P6 – Lifecycle Sustainability

Guiding Question

Is the organization structurally capable of operating this system in a stable, maintainable, and regulatorily compliant manner throughout its entire lifecycle?

Core Statement

Digital clinical infrastructure is not a project, but a continuously operated component of patient care.

A system can only be considered responsibly introduced if its sustainable operation and lifecycle governance are structurally ensured across its entire lifecycle.

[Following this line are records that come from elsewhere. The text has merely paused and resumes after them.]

(* ===== verification/Phase3.v ===== *)
(** * The last phase of the consensus: vectors are exchanged and the nodes
    decided (src/network/consensus/gcpv2/phasebundle: ph3ctl/phase3.go,
    inspectors/bypass_inspector.go, consensus/consensus_simple.go)

    The vectors of the other nodes are inspected as they come, and the
    statistics of what each proves are put into a table, from which the worker
    selects.  Whatever a minority of the nodes sends to each of the others, two
    honest nodes do not decide to the contrary. *)
From S2P Require Import Prelude MemberPower MemberRank NodeStats ConsensusDecision NodeVector VectorBuilder VectorInspector VectorsAgree VectorsBelieved.

(** ** The queue of the worker *)
Definition outOfOrderPhase3 : Z := 1.

(** What is known of the sender of a packet; [nodeIndex] is of no joiner. *)
Record NodeAppearance : Type := mkNode { nodeID : Z; nodeIndex : Z; isJoiner : bool }.

(** A vector that came before the node had one of its own, or one that was
    looked at. *)
Inductive InspectedVector : Type :=
  | bypassVector (options : Z) (vector : HashedVector)
  | inspected (v : inspectedVector).

Section Worker.
Context `{Sorting} (digestOf : list Z -> list Z).
Context (IsValidDigestSignature : Z -> list Z -> list Z -> bool).

(** [None]: the sender is registered as a fraud.  Before the worker has an
    inspector of its own the bypass inspector takes everything. *)
Definition DispatchMemberPacket (inspector : option Inspector) (n : NodeAppearance) (options : Z) (vector : HashedVector) :
  go (option InspectedVector) :=
  match inspector with
  | None => Ret (Some (bypassVector options vector))
  | Some p =>
      iv ← InspectVector digestOf IsValidDigestSignature p (nodeID n) options vector;
      Ret (if HasSenderFault iv then None else Some (inspected iv))
  end.

(** The tables; the rows of the verified one have their custom options. *)
Record worker : Type := mkWorker {
  verifiedStatTbl : StatTable;
  originalStatTbl : StatTable;
  rowOptions : gmap Z Z;
  processedNodesFlawlessly : Z;
}.

(** The tables and the row of the node itself; a joiner has none. *)
Definition startRecv (localInspector : Inspector) (nodeCount : Z) (selfIndex : option Z) : go worker :=
  verified ← NewConsensusStatTable nodeCount;
  original ← NewConsensusStatTable nodeCount;
  match selfIndex with
  | None => Ret (mkWorker verified original ∅ 0)
  | Some i =>
      localStat ← StateToConsensusStatRow (GetBitset (in_builder localInspector));
      verified ← PutRow verified i localStat;
      original ← PutRow original i localStat;
      Ret (mkWorker verified original {[i := 0]} 1)
  end.

(** The vector as it is inspected in the end; [None] if it cannot be. *)
Definition inspect_queued (localInspector : Inspector) (n : NodeAppearance) (d : InspectedVector) : go (option inspectedVector) :=
  v ← match d with
      | bypassVector options vector => InspectVector digestOf IsValidDigestSignature localInspector (nodeID n) options vector
      | inspected v => Ret v
      end;
  if IsInspected v then Ret (Some v)
  else
    v ← Inspect digestOf IsValidDigestSignature localInspector v;
    Ret (if IsInspected v then Some v else None).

Lifecycle sustainability is therefore a permanent structural responsibility of the organization.

Rationale

Many risks do not arise at procurement, but during ongoing operation:

  • version changes and updates,
  • vendor dependencies,
  • expiring support cycles,
  • integration adjustments,
  • regulatory changes,
  • technological obsolescence.

Without structural lifecycle planning, the following consequences emerge:

  • technical debt,
  • unplanned migration initiatives,
  • regulatory uncertainty,
  • unstable care processes.

Digital stability is therefore not a technical detail, but a governance issue.

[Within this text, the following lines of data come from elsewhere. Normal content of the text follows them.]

(** X2: the Euler angle details that [adjust_for_Euler_angles_details]
    appends to the details of an image processing come back from
    [copy_ctf_and_euler_angles] when the class of the image processing
    has no angle assignment (its getter raises) and neither text holds
    the tag: the angles go to the reconstruction and the details are
    restored, as the empty string when there were none.  A class that has
    the member is not unpacked, and without a v1.9 processing object the
    unpacking raises. *)
Theorem euler_angles_details_round_trip (self : translator) (d : option string) (a : string)
    (ctf : option (option string)) (e : exn) (t : euler_target) :
  a <> "" ->
  PyStr.find (default "" d) euler_angles_tag = -1 ->
  PyStr.find a euler_angles_tag = -1 ->
  let packed := euler_packed self d (Some a) in
  let ctf_out := match ctf with
                 | Some (Some c) => Some c
                 | _ => ctfCorrection t
                 end in
  (forall spec0, proc_spec t = Some spec0 ->
     copy_ctf_and_euler_angles
       {| ctf_correction := ctf; final_angle_assignment := Raise e; imp_details := packed |}
       (self, t)
     = (Ok tt, (self, {| ctfCorrection := ctf_out; eulerAnglesDetails := Some a;
                         proc_spec := Some (Some (default "" d)) |}))) /\
  (proc_spec t = None ->
     copy_ctf_and_euler_angles
       {| ctf_correction := ctf; final_angle_assignment := Raise e; imp_details := packed |}
       (self, t)
     = (Raise (AttributeError "set_details"),
        (self, {| ctfCorrection := ctf_out; eulerAnglesDetails := Some a;
                  proc_spec := None |}))) /\
  (forall ang,
     proc_spec (snd (snd (copy_ctf_and_euler_angles
       {| ctf_correction := ctf; final_angle_assignment := Ok ang; imp_details := packed |}
       (self, t)))) = proc_spec t).
Proof.
  intros Ha Hd Hfa packed ctf_out. subst packed.
  rewrite euler_packed_value by exact Ha.
  pose proof (euler_tag_clean _ a Hd) as Hclean.
  assert (Hsplit : PyStr.split (default "" d +:+ euler_angles_tag +:+ a) euler_angles_tag
                   = [default "" d; a]).
  { unfold euler_angles_tag in *.
    rewrite (split_clean "{" "eulerAnglesDetails}: " _ a Hclean).
    rewrite (split_none a); [reflexivity|].
    apply find_none in Hfa; [exact Hfa | discriminate]. }
  assert (Hfind : (PyStr.find (default "" d +:+ euler_angles_tag +:+ a) euler_angles_tag =? -1)
                  = false) by apply find_found_eqb.
  repeat split.
  - intros spec0 Hspec. unfold copy_ctf_and_euler_angles.
    cbn [imp_details ctf_correction final_angle_assignment].
    destruct t as [c0 e0 p0]; cbn in Hspec; subst p0. subst ctf_out.
    destruct ctf as [[c|]|]; cbv [bind attempt lift modify ret fst snd];
      rewrite Hfind, Hsplit; reflexivity.
  - intros Hspec. unfold copy_ctf_and_euler_angles.
    cbn [imp_details ctf_correction final_angle_assignment].
    destruct t as [c0 e0 p0]; cbn in Hspec; subst p0. subst ctf_out.
    destruct ctf as [[c|]|]; cbv [bind attempt lift modify ret fst snd];
      rewrite Hfind, Hsplit; reflexivity.
  - intros ang. destruct t as [c0 e0 p0].
    destruct ctf as [[c|]|], ang as [[x|]|]; reflexivity.
Qed.

Lemma euler_angles_details_round_trip_witness :
  copy_ctf_and_euler_angles
    {| ctf_correction := None;
       final_angle_assignment := Raise SampleInputs.no_angle_assignment;
       imp_details :=
         euler_packed init (Some "weighted back projection") (Some "5 degree steps") |}
    (init, {| ctfCorrection := None; eulerAnglesDetails := None; proc_spec := Some None |})
  = (Ok tt, (init, {| ctfCorrection := None; eulerAnglesDetails := Some "5 degree steps";
                      proc_spec := Some (Some "weighted back projection") |})).
Proof.
  exact (proj1 (euler_angles_details_round_trip init (Some "weighted back projection")
                  "5 degree steps" None SampleInputs.no_angle_assignment
                  {| ctfCorrection := None; eulerAnglesDetails := None;
                     proc_spec := Some None |}
                  ltac:(discriminate) eq_refl eq_refl) None eq_refl).
Defined.

(** ** Authors *)

Lemma comma_space_clean (n x : string) :
  lacks "," n = true -> none_starts ", " n (", " +:+ x) = true.
Proof. apply (none_starts_pinned "," "" " " n x). reflexivity. Qed.

Lemma comma_clean (n x : string) :
  lacks "," n = true -> none_starts "," n ("," +:+ x) = true.
Proof. apply (none_starts_pinned "," "" "" n x). reflexivity. Qed.

Lemma split_replace_join (names : list string) :
  names <> [] -> Forall (fun n => lacks "," n = true) names ->
  PyStr.split (PyStr.replace (join_comma names) ", " ",") "," = names.
Proof.
  induction names as [|n names IH]; [congruence|]. intros _ H.
  apply Forall_cons in H as [Hn H].
  destruct names as [|m names].
  - cbn [join_comma]. rewrite replace_none by (apply (none_starts_lacks ","); auto).
    apply split_none. apply (none_starts_lacks ","); auto.
  - change (join_comma (n :: m :: names)) with (n +:+ ", " +:+ join_comma (m :: names)).
    rewrite (replace_clean "," " " "," n _ (comma_space_clean _ _ Hn)).
    rewrite (split_clean "," "" n _ (comma_clean _ _ Hn)).
    f_equal. apply IH; [discriminate | exact H].
Qed.

Lemma copy_authors_loop (self : translator) (pieces : list string) (simple : bool)
    (index : Z) (acc : list author_item) :
  for_each pieces
    (fun index auth_str_in =>
       if negb (String.eqb auth_str_in "") then
         if negb simple then
           if author_order_type_hasContent_ auth_str_in then
             add_author (author_order_type auth_str_in index) ;;; ret (index + 1)
           else ret index
         else add_author (author_string auth_str_in) ;;; ret index
       else ret index)
    index (self, acc)
  = (Ok (if simple then index else index + Z.of_nat (length (List.filter nonempty pieces))),
     (self, acc ++ (if simple then map author_string (List.filter nonempty pieces)
                    else numbered index (List.filter nonempty pieces)))).
Proof.
  destruct simple; cbn [negb];
    match goal with |- for_each _ ?f _ _ = _ => set (body := f) end;
    revert index acc; induction pieces as [|p pieces IH]; intros index acc.
  - cbn. now rewrite app_nil_r.
  - change (List.filter nonempty (p :: pieces))
      with (if negb (String.eqb p "") then p :: List.filter nonempty pieces
            else List.filter nonempty pieces).
    cbn [for_each]. unfold body at 1.
    destruct (String.eqb p "") eqn:E; cbn [negb].
    + unfold bind at 1, ret at 1. apply IH.
    + unfold bind at 1 2, add_author at 1, modify at 1, ret at 1. cbn [fst snd].
      rewrite IH. cbn [map]. now rewrite <- app_assoc.
  - cbn. now rewrite app_nil_r, Z.add_0_r.
  - change (List.filter nonempty (p :: pieces))
      with (if negb (String.eqb p "") then p :: List.filter nonempty pieces
            else List.filter nonempty pieces).
    cbn [for_each]. unfold body at 1, author_order_type_hasContent_.
    destruct (String.eqb p "") eqn:E; cbn [negb].
    + unfold bind at 1, ret at 1. apply IH.
    + unfold bind at 1 2, add_author at 1, modify at 1, ret at 1. cbn [fst snd].
      rewrite IH. cbn [numbered length]. rewrite <- app_assoc. cbn [app].
      rewrite Nat2Z.inj_succ. do 2 f_equal. lia.
Qed.

Lemma authors_forward_value (self : translator) (authors_in : string) (simple : bool) :
  authors_forward self authors_in simple
  = let names := List.filter nonempty (PyStr.split (PyStr.replace authors_in ", " ",") ",") in
    if simple then map author_string names else numbered 1 names.
Proof.
  unfold authors_forward, copy_authors. unfold bind at 1, ret at 1.
  unfold bind at 1. rewrite copy_authors_loop. reflexivity.
Qed.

Decisions regarding how and when a system is updated, replaced, or retired directly affect Clinical Effectiveness (P1), Patient Safety (P5), and System-Level Responsibility (P2).

Introducing a system without a long-term operational and lifecycle strategy is structurally irresponsible.

Structural Consequence

Lifecycle sustainability requires:

  • complete and current system overviews,
  • transparent vendor, support, and integration dependencies,
  • planned replacement and migration strategies,
  • clear operational and update responsibility within the healthcare provider organization,
  • consideration of regulatory requirements throughout the entire lifecycle,
  • resource planning for operation, maintenance, and further development.

Lifecycle responsibility must not end with project completion.
It is part of permanent leadership and governance accountability.

Typical Misconceptions

  • “The project ends after go-live.”
  • “Vendors will manage updates and support without our involvement.”
  • “Obsolescence is purely a technical issue.”
  • “Replacement decisions can be made ad hoc.”

Lifecycle sustainability does not arise automatically from technical maintenance.
It requires strategic planning, institutional responsibility, and long-term resource commitment.